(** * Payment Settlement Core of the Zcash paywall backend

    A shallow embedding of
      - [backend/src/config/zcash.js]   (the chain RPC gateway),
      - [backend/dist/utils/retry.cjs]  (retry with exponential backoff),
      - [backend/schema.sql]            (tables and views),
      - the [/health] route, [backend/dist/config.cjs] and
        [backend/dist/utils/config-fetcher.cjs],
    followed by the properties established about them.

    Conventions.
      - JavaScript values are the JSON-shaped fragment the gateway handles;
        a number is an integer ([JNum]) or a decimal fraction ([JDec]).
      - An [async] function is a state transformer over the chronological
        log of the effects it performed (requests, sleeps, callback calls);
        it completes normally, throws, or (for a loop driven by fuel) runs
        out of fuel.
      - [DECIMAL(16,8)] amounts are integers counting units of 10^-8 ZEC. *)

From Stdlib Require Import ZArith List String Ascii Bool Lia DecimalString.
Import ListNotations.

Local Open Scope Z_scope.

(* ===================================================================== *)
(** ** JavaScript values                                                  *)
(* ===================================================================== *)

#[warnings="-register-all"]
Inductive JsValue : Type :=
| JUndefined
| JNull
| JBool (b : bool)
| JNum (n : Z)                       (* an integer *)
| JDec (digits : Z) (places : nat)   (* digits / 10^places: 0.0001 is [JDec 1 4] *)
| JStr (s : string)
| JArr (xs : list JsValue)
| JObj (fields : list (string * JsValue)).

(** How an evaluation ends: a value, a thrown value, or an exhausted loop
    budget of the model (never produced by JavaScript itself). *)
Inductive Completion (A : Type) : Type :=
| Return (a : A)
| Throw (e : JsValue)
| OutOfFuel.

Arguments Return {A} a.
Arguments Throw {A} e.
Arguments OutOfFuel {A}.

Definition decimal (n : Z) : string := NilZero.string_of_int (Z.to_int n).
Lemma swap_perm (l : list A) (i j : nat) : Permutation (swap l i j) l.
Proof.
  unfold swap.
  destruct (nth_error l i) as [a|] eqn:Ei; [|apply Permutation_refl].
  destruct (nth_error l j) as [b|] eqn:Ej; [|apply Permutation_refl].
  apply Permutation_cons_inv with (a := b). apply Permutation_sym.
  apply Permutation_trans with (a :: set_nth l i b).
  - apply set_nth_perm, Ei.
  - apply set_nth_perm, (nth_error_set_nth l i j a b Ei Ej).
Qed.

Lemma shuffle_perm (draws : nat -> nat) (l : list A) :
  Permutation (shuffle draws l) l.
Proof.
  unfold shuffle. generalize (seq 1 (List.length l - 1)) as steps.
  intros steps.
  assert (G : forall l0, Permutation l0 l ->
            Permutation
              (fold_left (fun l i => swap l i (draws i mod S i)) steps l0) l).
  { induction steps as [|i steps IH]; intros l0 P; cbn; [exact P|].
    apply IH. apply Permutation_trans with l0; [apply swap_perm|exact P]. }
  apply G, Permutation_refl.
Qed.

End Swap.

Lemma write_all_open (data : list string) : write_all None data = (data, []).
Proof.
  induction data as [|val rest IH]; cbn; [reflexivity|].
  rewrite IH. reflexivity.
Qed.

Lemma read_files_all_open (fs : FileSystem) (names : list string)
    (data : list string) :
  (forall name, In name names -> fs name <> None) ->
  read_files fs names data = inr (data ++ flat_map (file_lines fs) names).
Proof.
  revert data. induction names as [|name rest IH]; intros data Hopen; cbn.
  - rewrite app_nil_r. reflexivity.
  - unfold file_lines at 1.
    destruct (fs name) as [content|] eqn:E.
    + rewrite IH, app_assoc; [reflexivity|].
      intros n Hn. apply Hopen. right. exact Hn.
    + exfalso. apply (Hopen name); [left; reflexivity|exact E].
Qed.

...

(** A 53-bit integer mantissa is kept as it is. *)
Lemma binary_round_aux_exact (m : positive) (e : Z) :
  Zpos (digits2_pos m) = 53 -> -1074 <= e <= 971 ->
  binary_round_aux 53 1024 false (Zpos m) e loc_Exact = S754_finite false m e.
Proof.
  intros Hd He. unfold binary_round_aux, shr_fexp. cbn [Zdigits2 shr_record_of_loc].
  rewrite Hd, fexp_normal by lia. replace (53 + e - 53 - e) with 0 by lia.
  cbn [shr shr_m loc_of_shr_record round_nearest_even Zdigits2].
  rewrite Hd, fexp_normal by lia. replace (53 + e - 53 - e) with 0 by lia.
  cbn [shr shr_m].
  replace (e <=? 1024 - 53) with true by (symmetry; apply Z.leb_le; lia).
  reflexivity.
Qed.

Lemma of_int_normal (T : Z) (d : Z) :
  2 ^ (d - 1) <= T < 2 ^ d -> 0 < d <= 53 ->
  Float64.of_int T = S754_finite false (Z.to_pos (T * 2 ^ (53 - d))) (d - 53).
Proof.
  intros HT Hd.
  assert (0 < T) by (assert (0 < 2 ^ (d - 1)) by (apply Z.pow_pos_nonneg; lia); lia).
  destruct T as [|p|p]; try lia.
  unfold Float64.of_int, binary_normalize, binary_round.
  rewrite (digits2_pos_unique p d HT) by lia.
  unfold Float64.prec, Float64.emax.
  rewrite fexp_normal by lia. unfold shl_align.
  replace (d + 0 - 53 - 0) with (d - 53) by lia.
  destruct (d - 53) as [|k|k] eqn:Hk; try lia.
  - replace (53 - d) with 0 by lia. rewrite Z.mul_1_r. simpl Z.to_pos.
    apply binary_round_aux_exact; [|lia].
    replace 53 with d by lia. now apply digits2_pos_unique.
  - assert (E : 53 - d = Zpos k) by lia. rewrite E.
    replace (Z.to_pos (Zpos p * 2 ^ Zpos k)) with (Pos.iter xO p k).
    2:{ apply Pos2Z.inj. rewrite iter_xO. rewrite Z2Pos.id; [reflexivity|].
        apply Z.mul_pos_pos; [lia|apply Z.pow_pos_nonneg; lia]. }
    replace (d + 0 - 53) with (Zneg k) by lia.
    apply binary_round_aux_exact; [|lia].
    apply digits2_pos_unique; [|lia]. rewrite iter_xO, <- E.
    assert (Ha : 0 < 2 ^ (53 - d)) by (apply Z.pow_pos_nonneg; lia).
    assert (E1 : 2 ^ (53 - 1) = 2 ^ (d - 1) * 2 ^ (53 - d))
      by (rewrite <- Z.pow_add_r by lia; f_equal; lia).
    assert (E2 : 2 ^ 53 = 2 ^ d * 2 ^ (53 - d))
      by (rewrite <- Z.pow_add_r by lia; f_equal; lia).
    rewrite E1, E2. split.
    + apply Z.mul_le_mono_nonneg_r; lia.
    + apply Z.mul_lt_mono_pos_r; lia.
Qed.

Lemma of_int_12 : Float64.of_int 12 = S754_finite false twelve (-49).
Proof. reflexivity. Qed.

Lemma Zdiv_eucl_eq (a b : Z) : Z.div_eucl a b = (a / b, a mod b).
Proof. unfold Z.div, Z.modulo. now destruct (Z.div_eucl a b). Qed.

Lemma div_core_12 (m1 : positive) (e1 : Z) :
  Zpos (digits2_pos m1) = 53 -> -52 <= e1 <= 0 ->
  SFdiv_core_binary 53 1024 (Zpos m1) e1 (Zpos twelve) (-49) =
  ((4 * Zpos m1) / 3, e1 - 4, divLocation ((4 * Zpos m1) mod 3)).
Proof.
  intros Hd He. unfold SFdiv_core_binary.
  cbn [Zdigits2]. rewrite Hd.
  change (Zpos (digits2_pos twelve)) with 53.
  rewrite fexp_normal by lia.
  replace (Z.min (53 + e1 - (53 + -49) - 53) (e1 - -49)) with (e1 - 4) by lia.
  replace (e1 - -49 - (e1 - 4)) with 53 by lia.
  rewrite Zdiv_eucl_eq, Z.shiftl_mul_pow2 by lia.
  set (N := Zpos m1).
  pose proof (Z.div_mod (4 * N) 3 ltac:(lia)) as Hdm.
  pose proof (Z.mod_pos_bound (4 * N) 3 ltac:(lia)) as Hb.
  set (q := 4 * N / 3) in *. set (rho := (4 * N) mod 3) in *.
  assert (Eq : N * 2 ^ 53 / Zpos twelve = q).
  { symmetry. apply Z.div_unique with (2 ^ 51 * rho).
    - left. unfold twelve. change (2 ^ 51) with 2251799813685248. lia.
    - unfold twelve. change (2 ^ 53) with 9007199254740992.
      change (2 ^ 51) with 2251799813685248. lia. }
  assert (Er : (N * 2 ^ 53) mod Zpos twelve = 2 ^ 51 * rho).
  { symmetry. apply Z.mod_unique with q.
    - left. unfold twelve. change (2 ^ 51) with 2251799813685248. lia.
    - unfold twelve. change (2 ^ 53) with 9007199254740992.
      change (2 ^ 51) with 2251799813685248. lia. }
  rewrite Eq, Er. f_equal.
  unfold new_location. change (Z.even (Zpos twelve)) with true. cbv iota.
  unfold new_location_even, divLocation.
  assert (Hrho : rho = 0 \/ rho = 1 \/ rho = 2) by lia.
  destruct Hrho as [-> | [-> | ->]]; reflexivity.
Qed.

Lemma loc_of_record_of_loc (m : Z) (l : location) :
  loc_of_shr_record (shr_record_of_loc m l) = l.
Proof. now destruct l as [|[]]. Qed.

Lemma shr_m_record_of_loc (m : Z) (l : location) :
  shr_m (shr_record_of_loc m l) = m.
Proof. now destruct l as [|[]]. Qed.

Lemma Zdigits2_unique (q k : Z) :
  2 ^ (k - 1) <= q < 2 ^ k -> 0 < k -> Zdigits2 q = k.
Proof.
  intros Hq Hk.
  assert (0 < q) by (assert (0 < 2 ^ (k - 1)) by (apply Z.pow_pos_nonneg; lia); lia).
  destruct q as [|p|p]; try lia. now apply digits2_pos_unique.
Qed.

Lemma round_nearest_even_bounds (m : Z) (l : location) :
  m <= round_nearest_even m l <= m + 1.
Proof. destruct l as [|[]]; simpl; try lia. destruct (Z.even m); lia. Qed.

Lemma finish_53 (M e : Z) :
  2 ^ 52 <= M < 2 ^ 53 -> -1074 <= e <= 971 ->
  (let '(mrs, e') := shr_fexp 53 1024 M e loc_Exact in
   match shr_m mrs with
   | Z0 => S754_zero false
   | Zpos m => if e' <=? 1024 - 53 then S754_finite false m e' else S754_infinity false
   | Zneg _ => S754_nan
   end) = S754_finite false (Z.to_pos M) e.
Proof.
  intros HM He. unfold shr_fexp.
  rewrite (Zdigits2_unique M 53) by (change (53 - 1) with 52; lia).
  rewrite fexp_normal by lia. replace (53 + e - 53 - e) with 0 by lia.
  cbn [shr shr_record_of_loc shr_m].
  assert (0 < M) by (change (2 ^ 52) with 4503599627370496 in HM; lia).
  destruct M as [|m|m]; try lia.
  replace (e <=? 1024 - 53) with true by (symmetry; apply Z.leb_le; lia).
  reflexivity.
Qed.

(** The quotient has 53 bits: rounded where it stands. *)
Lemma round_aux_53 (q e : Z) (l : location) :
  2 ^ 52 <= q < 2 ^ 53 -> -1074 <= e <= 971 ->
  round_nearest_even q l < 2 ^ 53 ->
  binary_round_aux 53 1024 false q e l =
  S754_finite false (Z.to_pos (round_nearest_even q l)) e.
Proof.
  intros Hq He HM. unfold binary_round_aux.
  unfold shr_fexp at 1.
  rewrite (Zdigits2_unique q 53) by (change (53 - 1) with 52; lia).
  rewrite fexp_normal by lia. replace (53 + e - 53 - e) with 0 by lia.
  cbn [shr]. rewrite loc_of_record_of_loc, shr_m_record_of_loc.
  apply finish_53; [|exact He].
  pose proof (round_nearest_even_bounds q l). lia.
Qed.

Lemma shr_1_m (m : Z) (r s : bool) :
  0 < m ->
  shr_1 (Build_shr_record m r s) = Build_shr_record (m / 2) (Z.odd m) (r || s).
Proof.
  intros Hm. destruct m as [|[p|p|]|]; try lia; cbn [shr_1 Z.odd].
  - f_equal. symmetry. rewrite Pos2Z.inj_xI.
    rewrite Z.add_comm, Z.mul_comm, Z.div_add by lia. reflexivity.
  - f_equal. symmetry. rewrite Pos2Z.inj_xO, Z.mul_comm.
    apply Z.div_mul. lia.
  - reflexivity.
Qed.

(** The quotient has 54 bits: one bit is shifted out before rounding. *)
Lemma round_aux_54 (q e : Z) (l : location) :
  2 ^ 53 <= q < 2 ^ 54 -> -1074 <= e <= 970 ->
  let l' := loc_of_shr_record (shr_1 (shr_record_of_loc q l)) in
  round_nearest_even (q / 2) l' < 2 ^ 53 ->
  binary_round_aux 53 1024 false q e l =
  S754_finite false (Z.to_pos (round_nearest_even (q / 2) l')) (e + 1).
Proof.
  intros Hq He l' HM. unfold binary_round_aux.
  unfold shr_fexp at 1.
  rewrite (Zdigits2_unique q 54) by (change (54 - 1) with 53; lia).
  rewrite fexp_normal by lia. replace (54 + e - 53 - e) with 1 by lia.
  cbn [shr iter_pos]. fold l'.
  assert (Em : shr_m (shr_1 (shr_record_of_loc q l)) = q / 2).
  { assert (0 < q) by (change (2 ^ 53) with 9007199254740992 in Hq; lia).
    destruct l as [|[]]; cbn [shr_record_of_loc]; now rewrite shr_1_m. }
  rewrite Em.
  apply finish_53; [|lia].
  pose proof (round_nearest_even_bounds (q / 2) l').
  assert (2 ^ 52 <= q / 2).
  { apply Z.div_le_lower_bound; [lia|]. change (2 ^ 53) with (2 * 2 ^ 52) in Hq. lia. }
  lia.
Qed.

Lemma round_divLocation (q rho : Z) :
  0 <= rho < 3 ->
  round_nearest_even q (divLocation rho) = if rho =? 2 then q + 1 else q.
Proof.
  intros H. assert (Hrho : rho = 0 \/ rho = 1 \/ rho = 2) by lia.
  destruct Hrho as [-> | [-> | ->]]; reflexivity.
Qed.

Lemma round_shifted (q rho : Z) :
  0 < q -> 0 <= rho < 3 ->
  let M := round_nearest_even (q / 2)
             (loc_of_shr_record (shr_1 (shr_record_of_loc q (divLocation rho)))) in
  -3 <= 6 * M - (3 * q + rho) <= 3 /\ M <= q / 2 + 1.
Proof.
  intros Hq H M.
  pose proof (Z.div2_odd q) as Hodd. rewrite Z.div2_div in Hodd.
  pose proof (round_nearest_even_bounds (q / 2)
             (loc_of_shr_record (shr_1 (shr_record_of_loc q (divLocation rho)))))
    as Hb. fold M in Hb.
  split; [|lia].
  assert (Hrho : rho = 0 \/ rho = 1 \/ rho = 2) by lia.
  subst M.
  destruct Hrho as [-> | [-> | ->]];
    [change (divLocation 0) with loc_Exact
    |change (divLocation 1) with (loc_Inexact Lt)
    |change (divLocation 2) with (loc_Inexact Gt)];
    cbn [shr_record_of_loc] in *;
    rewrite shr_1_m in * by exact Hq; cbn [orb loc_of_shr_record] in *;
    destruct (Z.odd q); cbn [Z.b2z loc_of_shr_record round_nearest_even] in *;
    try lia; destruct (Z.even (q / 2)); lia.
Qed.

**WHAT THIS TASK INVOLVES**: Reproduce, word for word and in full, only the lines above that start at the line with "(** * Payment" and run through the line with "JBool (b : bool)", both ends included.

**FINAL ANSWER**:
(** * Payment Settlement Core of the Zcash paywall backend

    A shallow embedding of
      - [backend/src/config/zcash.js]   (the chain RPC gateway),
      - [backend/dist/utils/retry.cjs]  (retry with exponential backoff),
      - [backend/schema.sql]            (tables and views),
      - the [/health] route, [backend/dist/config.cjs] and
        [backend/dist/utils/config-fetcher.cjs],
    followed by the properties established about them.

    Conventions.
      - JavaScript values are the JSON-shaped fragment the gateway handles;
        a number is an integer ([JNum]) or a decimal fraction ([JDec]).
      - An [async] function is a state transformer over the chronological
        log of the effects it performed (requests, sleeps, callback calls);
        it completes normally, throws, or (for a loop driven by fuel) runs
        out of fuel.
      - [DECIMAL(16,8)] amounts are integers counting units of 10^-8 ZEC. *)

From Stdlib Require Import ZArith List String Ascii Bool Lia DecimalString.
Import ListNotations.

Local Open Scope Z_scope.

(* ===================================================================== *)
(** ** JavaScript values                                                  *)
(* ===================================================================== *)

#[warnings="-register-all"]
Inductive JsValue : Type :=
| JUndefined
| JNull
| JBool (b : bool)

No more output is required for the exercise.